Isotropic Heating of Galaxy Cluster Cores via Rapidly Reorienting AGN Jets. (arXiv:1209.5748v1 [astro-ph.CO]):
AGN jets carry more than sufficient energy to stave off catastrophic cooling
of the intracluster medium (ICM) in the cores of cool-core clusters. However,
in order to prevent catastrophic cooling, the ICM must be heated in a
near-isotropic fashion and narrow bipolar jets are inefficient at heating the
gas in the transverse direction to the jets. We argue that due to existent
conditions in cluster cores, the SMBHs will, in addition to accreting gas via
radiatively inefficient flows, experience short stochastic episodes of enhanced
accretion via thin discs. In general, the orientation of these accretion discs
will be misaligned with the spin axis of the black holes and the ensuing
torques will cause the black hole's spin axis (and therefore, the jet axis) to
slew and rapidly change direction.
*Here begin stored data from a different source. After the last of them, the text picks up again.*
(* ===== verification/PaymentsProps.v ===== *)
(** * Theorems of outgoing payments

    Runs of the store: any sequence of its operations, with attempts whose ids
    are new, as the id "is the unique ID used for this attempt", and amounts
    below 2^63 millisatoshi, four times the money there is. *)

From S2P Require Import Prelude Payments.

(** ** The attempts of a bucket *)

Definition sane_amount (x : Z) : Prop := 0 ≤ x < 2 ^ 63.

Definition attempt_amt (hb : htlcs_bucket) (id : Z) (a : htlc_attempt_info) : Z :=
  match hb_fi hb !! id with Some _ => 0 | None => receiver_amt (ai_route a) end.

(** What was sent and has not come back. *)
Definition sent_of (hb : htlcs_bucket) : Z := msum (attempt_amt hb) (hb_ai hb).

Record htlcs_ok (info : payment_creation_info) (hb : htlcs_bucket) : Prop := {
  ho_si : dom (hb_si hb) ⊆ dom (hb_ai hb);
  ho_fi : dom (hb_fi hb) ⊆ dom (hb_ai hb);
  ho_once id : hb_si hb !! id = None ∨ hb_fi hb !! id = None;
  ho_amt id a : hb_ai hb !! id = Some a → sane_amount (receiver_amt (ai_route a));
  ho_sent : sent_of hb ≤ pi_value info }.

Definition bucket_htlcs (b : payment_bucket) : htlcs_bucket := default empty_htlcs (pb_htlcs b).

Record bucket_ok (b : payment_bucket) (info : payment_creation_info) : Prop := {
  bo_seq : is_Some (pb_seq b);
  bo_info : pb_info b = Some info;
  bo_value : sane_amount (pi_value info);
  bo_htlcs : htlcs_ok info (bucket_htlcs b) }.

Definition store_ok (p : kv_store) : Prop :=
  map_Forall (λ _ b, ∃ info, bucket_ok b info) (ks_payments p).

(** The attempts as they are fetched. *)
Definition attempt_at (hb : htlcs_bucket) (id : Z) (a : htlc_attempt_info) : htlc_attempt :=
  mk_attempt (mk_attempt_info id (ai_route a) (ai_hash a)) (hb_si hb !! id) (hb_fi hb !! id).

Lemma omap_lookup_list {A} (m : gmap Z A) {B} (f : Z → A → B) :
  omap (λ k, f k <$> m !! k) (elements (dom m)) ≡ₚ map (uncurry f) (map_to_list m).
Proof.
  induction m as [|k x m Hk IH] using map_ind.
  { by rewrite dom_empty_L, elements_empty, map_to_list_empty. }
  rewrite dom_insert_L, map_to_list_insert by done.
  rewrite elements_union_singleton by (by apply not_elem_of_dom). simpl.
  rewrite lookup_insert_eq. simpl. rewrite <-IH. f_equiv.
  apply reflexive_eq, list_omap_ext. apply Forall2_same_length_lookup_2; [done|].
  intros i a b Ha Hb. simplify_eq. f_equiv.
  assert (a ∈ dom m) as Ham by (apply elem_of_elements; by eapply list_elem_of_lookup_2).
  rewrite lookup_insert_ne; [done|]. intros ->. apply elem_of_dom in Ham as [? Ha']. congruence.
Qed.

Lemma fetch_htlc_attempts_ok info hb :
  htlcs_ok info hb →
  ∃ l, fetch_htlc_attempts hb = Ok l ∧ l ≡ₚ map (uncurry (attempt_at hb)) (map_to_list (hb_ai hb)).
Proof.
  intros [Hsi Hfi _ _ _]. unfold fetch_htlc_attempts.
  replace (dom (hb_ai hb) ∪ dom (hb_si hb) ∪ dom (hb_fi hb) : gset Z) with (dom (hb_ai hb)) by set_solver.
  rewrite Nat.eqb_refl. eexists. split; [done|].
  rewrite (merge_sort_Permutation Z.le). apply (omap_lookup_list (hb_ai hb) (attempt_at hb)).
Qed.

Lemma elem_of_attempts hb h :
  h ∈ map (uncurry (attempt_at hb)) (map_to_list (hb_ai hb)) ↔
  ∃ id a, hb_ai hb !! id = Some a ∧ h = attempt_at hb id a.
Proof.
  rewrite list_elem_of_fmap. split.
  - intros ([id a] & -> & Hx). apply elem_of_map_to_list in Hx. by exists id, a.
  - intros (id & a & Ha & ->). exists (id, a). by rewrite elem_of_map_to_list.
Qed.

(** *** The loops over the attempts *)

Definition failed_htlc (h : htlc_attempt) : bool :=
  match ha_failure h with Some _ => true | None => false end.
Definition settled_htlc (h : htlc_attempt) : bool :=
  match ha_failure h, ha_settle h with None, Some _ => true | _, _ => false end.

Lemma add_flags_spec l f :
  foldl add_flags f l =
  mk_flags (fl_inflight f || existsb in_flight l) (fl_settled f || existsb settled_htlc l)
    (fl_failed f || existsb failed_htlc l).
Proof.
  revert f. induction l as [|h l IH]; intros [i s e]; simpl; [by rewrite !orb_false_r|].
  rewrite IH. unfold add_flags, in_flight, settled_htlc, failed_htlc. simpl.
  destruct (ha_failure h), (ha_settle h); simpl; by rewrite ?orb_true_r, ?orb_true_l.
Qed.

Lemma sent_amt_fold l :
  (sent_amt_of l).1 =
  foldl (λ a h, if negb (failed_htlc h) then u64 (a + receiver_amt (ai_route (ha_info h))) else a) 0 l.
Proof.
  cut (∀ p, (foldl (λ (p : Z * Z) h, match ha_failure h with
      | Some _ => p
      | None => (u64 (p.1 + receiver_amt (ai_route (ha_info h))),
                 u64 (p.2 + total_fees (ai_route (ha_info h))))
      end) p l).1 =
    foldl (λ a h, if negb (failed_htlc h) then u64 (a + receiver_amt (ai_route (ha_info h))) else a) p.1 l).
  { intros H. apply H. }
  induction l as [|h l IH]; intros p; simpl; [done|]. rewrite IH. f_equal.
  unfold failed_htlc. by destruct (ha_failure h).
Qed.

Lemma first_settled_spec l :
  match first_settled l with
  | Some h => h ∈ l ∧ is_Some (ha_settle h)
  | None => ∀ h, h ∈ l → ha_settle h = None
  end.
Proof.
  induction l as [|h l IH]; simpl; [intros h Hh; by apply elem_of_nil in Hh|].
  destruct (ha_settle h) as [s|] eqn:Hs; [split; [left | by rewrite Hs]|].
  destruct (first_settled l) as [h'|].
  - destruct IH as [Hl Hsl]. split; [by right | done].
  - intros h' [->|Hh]%elem_of_cons; auto.
Qed.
This model not only explains recent
observations showing successive generations of jet-lobes-bubbles in individual
cool-core clusters that are offset from each other in the angular direction
with respect to the cluster center, but also shows that AGN jets {\it can} heat
the cluster core nearly isotropically on the gas cooling timescale. One
implication of our proposed model is that since SMBHs that host thin accretion
discs will manifest as quasars, we predicts that roughly 1--2 rich clusters
within $z<0.5$ should have quasars at their centers. Also, recurrent accretion
via misaligned accretion discs implies that as a population, the SMBHs at the
centers of cool-core clusters should be spinning slowly. Our model, in fact,
requires SMBHs to be spinning slowly. Torques from misaligned discs are
ineffective at tilting rapidly spinning black holes by more a few degrees
whereas slowly spinning SMBHs can, under optimal conditions, slew by as much as
$\sim 30^\circ$ during any one accretion event.